Work item: Tell me how many lines in the data below hold the string "WizApi", and say nothing else.

Information given:
(* ===== verification/Interleaving.v ===== *)
(** * Concurrent executions

    Requests are served on goroutines of their own, so the API calls of one
    execution come between those of others.  [tstep] is one API call of an
    execution, with the code around it; [executed_alone] shows that a run of
    these steps alone is what [Execute] does.  The theorem on interleaved runs
    then says what the cluster holds and what the answers mean, whatever the
    schedule. *)

From stdpp Require Import relations.
From S2P Require Import Prelude GoStrings Unicode GoTime Json JsonEncode Result Runtime Action WizApi JsmPayload.
From S2P Require Import JsmProvider Executor System Convergence.

Section Threads.
Context {C L O OL : Type} `{!ClientObject O, !K8sClient C O OL, !ApiErrors, !Tracer}.
Variable e : @Executor C L.
Implicit Types (act : ApplyAction O OL) (c : C) (applied : O).

(** Where an execution is: before the patch, before the fetch of its result,
    before the first fetch of the wait, before the watch, in the loop, or
    done. *)
Inductive thread :=
| Patching act (ctx : Context)
| Fetching act (ctx : Context) (o1 : O)
| Checking act applied
| Watching act applied
| Looping act applied (s : watcher O)
| Done (res : ExecResult).

(** One API call of an execution, and what the code does up to the next. *)
Inductive tstep : C -> thread -> C -> thread -> Prop :=
| t_refused act ctx ctx' obj err o1 c c1 :
    sent act ctx ctx' obj ->
    client_Patch ctx' obj (exec_FieldManager e) true c = (Some err, o1, c1) ->
    tstep c (Patching act ctx) c1 (Done (classifyK8sErr (wrapped "ssa patch" err) (GetNamespace o1) (GetName o1)))
| t_patched act ctx ctx' obj o1 c c1 :
    sent act ctx ctx' obj ->
    client_Patch ctx' obj (exec_FieldManager e) true c = (None, o1, c1) ->
    tstep c (Patching act ctx) c1 (Fetching act ctx' o1)
| t_lost act ctx o1 err o2 c c1 :
    client_Get ctx (GetNamespace o1) (GetName o1) o1 c = (Some err, o2, c1) ->
    tstep c (Fetching act ctx o1) c1 (Done (classifyK8sErr (wrapped "post-apply get" err) (GetNamespace o2) (GetName o2)))
| t_fetched act ctx o1 applied c c1 :
    client_Get ctx (GetNamespace o1) (GetName o1) o1 c = (None, applied, c1) ->
    tstep c (Fetching act ctx o1) c1 (Checking act applied)
| t_uncopied act applied c :
    DeepCopyObject applied = None -> tstep c (Checking act applied) c (Watching act applied)
| t_ready act applied ctx cur obj g c c1 :
    DeepCopyObject applied = Some cur ->
    client_Get ctx (GetNamespace applied) (GetName applied) cur c = (None, obj, c1) ->
    ReadyCheck act obj (GetGeneration applied) = (true, g) ->
    tstep c (Checking act applied) c1 (Done (mkExecResult ResultReady "" (GetName applied) (GetNamespace applied) g))
| t_not_ready act applied ctx cur err obj c c1 :
    DeepCopyObject applied = Some cur ->
    client_Get ctx (GetNamespace applied) (GetName applied) cur c = (err, obj, c1) ->
    (err = None -> (ReadyCheck act obj (GetGeneration applied)).1 = false) ->
    tstep c (Checking act applied) c1 (Watching act applied)
| t_unwatched act applied ctx err c c1 :
    client_Watch ctx (ListObject act) (GetNamespace applied) c = (Err err, c1) ->
    tstep c (Watching act applied) c1
      (Done (mkExecResult ResultTransientFailure ("watch: " +:+ ErrorText err) (GetName applied) (GetNamespace applied) 0))
| t_watched act applied ctx s c c1 :
    client_Watch ctx (ListObject act) (GetNamespace applied) c = (Ok s, c1) ->
    tstep c (Watching act applied) c1 (Looping act applied s)
| t_decided act applied s D start v t c :
    select_loop (Some D) (GetName applied) (fun o => ReadyCheck act o (GetGeneration applied))
      (Z.max start (opened s)) (deliveries s) (closes s) = Some (v, t) ->
    tstep c (Looping act applied s) (watcher_Stop s c) (Done (verdict_result e applied v)).
(* ===== verification/Labels.v ===== *)
(** * Instruments are used as they are declared

    [WithLabelValues] panics when it gets the wrong number of values or one
    that is not valid UTF-8.  Here every sample the public handler records is
    checked against the declarations of [Instruments]: the field exists, its
    kind fits, the values fit its labels, and the labels of the Kubernetes
    and JSM instruments take the finitely many values their comments list.
    The world keeps every sample ever recorded, so this is an invariant of
    the world; [preserves] carries it through the code. *)

From S2P Require Import Prelude GoStrings Unicode GoTime GoFloat Signature Json JsonEncode Result Runtime Recorder.
From S2P Require Import Action WizApi JsmPayload JsmProvider Executor Registry Dispatcher System Httpx ServeMux.
From S2P Require Import Config Instruments Startup Public.

Create HintDb labels.

(** ** Well-typed samples *)

(** The values the comments of metrics.go promise. *)
Definition apply_outcomes : list string := ["created"; "updated"; "error"].
Definition sync_outcomes : list string := ["ready"; "timeout"; "transient"].
Definition parse_reasons : list string := ["invalid_json"; "missing_field"; "wrong_type"; "empty_field"].
Definition response_statuses : list string := ["200"; "400"; "422"; "500"; "503"; "504"].

Definition in_domain (field : string) (values : list string) : bool :=
  if String.eqb field "K8sApplyTotal" then
    bool_decide (values ∈ (fun o => ["SAMLGroupMapping"; o]) <$> apply_outcomes)
  else if String.eqb field "K8sSyncDuration" then
    bool_decide (values ∈ (fun o => ["SAMLGroupMapping"; o]) <$> sync_outcomes)
  else if String.eqb field "JSMPayloadParseErrors" then bool_decide (values ∈ (fun r => [r]) <$> parse_reasons)
  else if String.eqb field "JSMResponseTotal" then bool_decide (values ∈ (fun s => [s]) <$> response_statuses)
  else true.

Definition is_histogram (i : instrument) : bool :=
  match i_kind i with Histogram => true | _ => false end.

(** The sample is one the instrument in [field] takes. *)
Definition sample_ok (histogram : bool) (field : string) (values : list string) : bool :=
  match instrument_of webhookd_metrics field with
  | None => false
  | Some i =>
      eqb (is_histogram i) histogram
      && (match WithLabelValues i values with Ret _ => true | Panic _ => false end)
      && in_domain field values
  end.

Lemma Itoa_valid (z : Z) : ValidString (Itoa z) = true.
Proof.
  assert (forall s, sForall (fun c => is_digit c = true) s -> is_ascii s = true) as Hd.
  { induction s as [|c s IH]; [done|]. intros [Hc Hs]. cbn. rewrite (IH Hs), andb_true_r.
    unfold is_digit, in_range in Hc. bool_to_prop. apply Z.ltb_lt. lia. }
  assert (forall x : N, is_ascii (pretty x) = true) as Hp.
  { intros x. unfold pretty, pretty_N. case_decide; [done|].
    destruct (pretty_N_go_digits x "" ltac:(lia)) as (c & q & -> & Hc & _ & Hq). apply Hd.
    rewrite append_nil_r. by split. }
  apply ValidString_ascii. destruct (Itoa_cases z) as (sign & x & [->| ->] & ->); [apply Hp|]. cbn. apply Hp.
Qed.

(** ** The invariant *)

Section Invariant.
Context {C L : Type}.
Local Notation M := (M C L).
Implicit Types w : world C L.

Record well_typed w : Prop := {
  typed_counters field values v : w_counters w !! (field, values) = Some v -> sample_ok false field values = true;
  typed_observed field values v : (field, values, v) ∈ w_observed w -> sample_ok true field values = true
}.

(** Method and route of a request can be label values; for the method this
    is because net/http admits only tokens. *)
Definition labelled (q : Request) : Prop := ValidString (Method q) = true /\ ValidString (Pattern q) = true.

Definition requests_labelled w : Prop := forall l q, w_requests w !! l = Some q -> labelled q.

Definition inv w : Prop := well_typed w /\ requests_labelled w.

(** [m] keeps the invariant, whether it returns or panics; a value it returns
    satisfies [Q]. *)
Definition preserves {A} (Q : A -> Prop) (m : M A) : Prop :=
  forall w, inv w -> inv (m w).2 /\ forall a, (m w).1 = Ret a -> Q a.

Definition safe {A} (m : M A) : Prop := preserves (fun _ => True) m.

Lemma preserves_ret {A} (Q : A -> Prop) a : Q a -> preserves Q (mret a).
Proof. intros Ha w Hw. split; [done|]. by intros ? [= <-]. Qed.

Lemma preserves_bind {A B} (P : A -> Prop) (Q : B -> Prop) (m : M A) (f : A -> M B) :
  preserves P m -> (forall a, P a -> preserves Q (f a)) -> preserves Q (m ≫= f).
Proof.
  intros Hm Hf w Hw. destruct (Hm w Hw) as [Hi Ha]. unfold mbind, M_bind.
  destruct (m w) as [[a|v] w1]; cbn in *; [by apply Hf; [apply Ha|]|done].
Qed.

Lemma preserves_weaken {A} (P Q : A -> Prop) (m : M A) : (forall a, P a -> Q a) -> preserves P m -> preserves Q m.
Proof. intros HPQ Hm w Hw. destruct (Hm w Hw) as [Hi Ha]. eauto. Qed.

Lemma safe_preserves {A} (P : A -> Prop) (m : M A) : preserves P m -> safe m.
Proof. by apply preserves_weaken. Qed.

Lemma safe_bind {A B} (m : M A) (f : A -> M B) : safe m -> (forall a, safe (f a)) -> safe (m ≫= f).
Proof. intros Hm Hf. eapply preserves_bind; [exact Hm|]. intros a _. apply Hf. Qed.

Lemma safe_ret {A} (a : A) : safe (mret a).
Proof. by apply preserves_ret. Qed.

Lemma safe_panic {A} v : safe (panic v : M A).
Proof. intros w Hw. split; [done|]. intros a E. discriminate. Qed.

Lemma safe_defer {A} d (m : M A) : safe d -> safe m -> safe (defer d m).
Proof.
  intros Hd Hm w Hw. unfold defer. destruct (Hm w Hw) as [Hi _]. destruct (m w) as [o w1]. cbn in *.
  destruct (Hd w1 Hi) as [Hi2 _]. by destruct (d w1) as [[] w2].
Qed.

Lemma inv_recovering h m w : (forall v, safe (h v)) -> inv (m w).2 -> inv (recovering h m w).2.
Proof.
  intros Hh Hm. unfold recovering. destruct (m w) as [[a|v] w1]; cbn in *; [done|]. by apply Hh.
Qed.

Result of the task: 2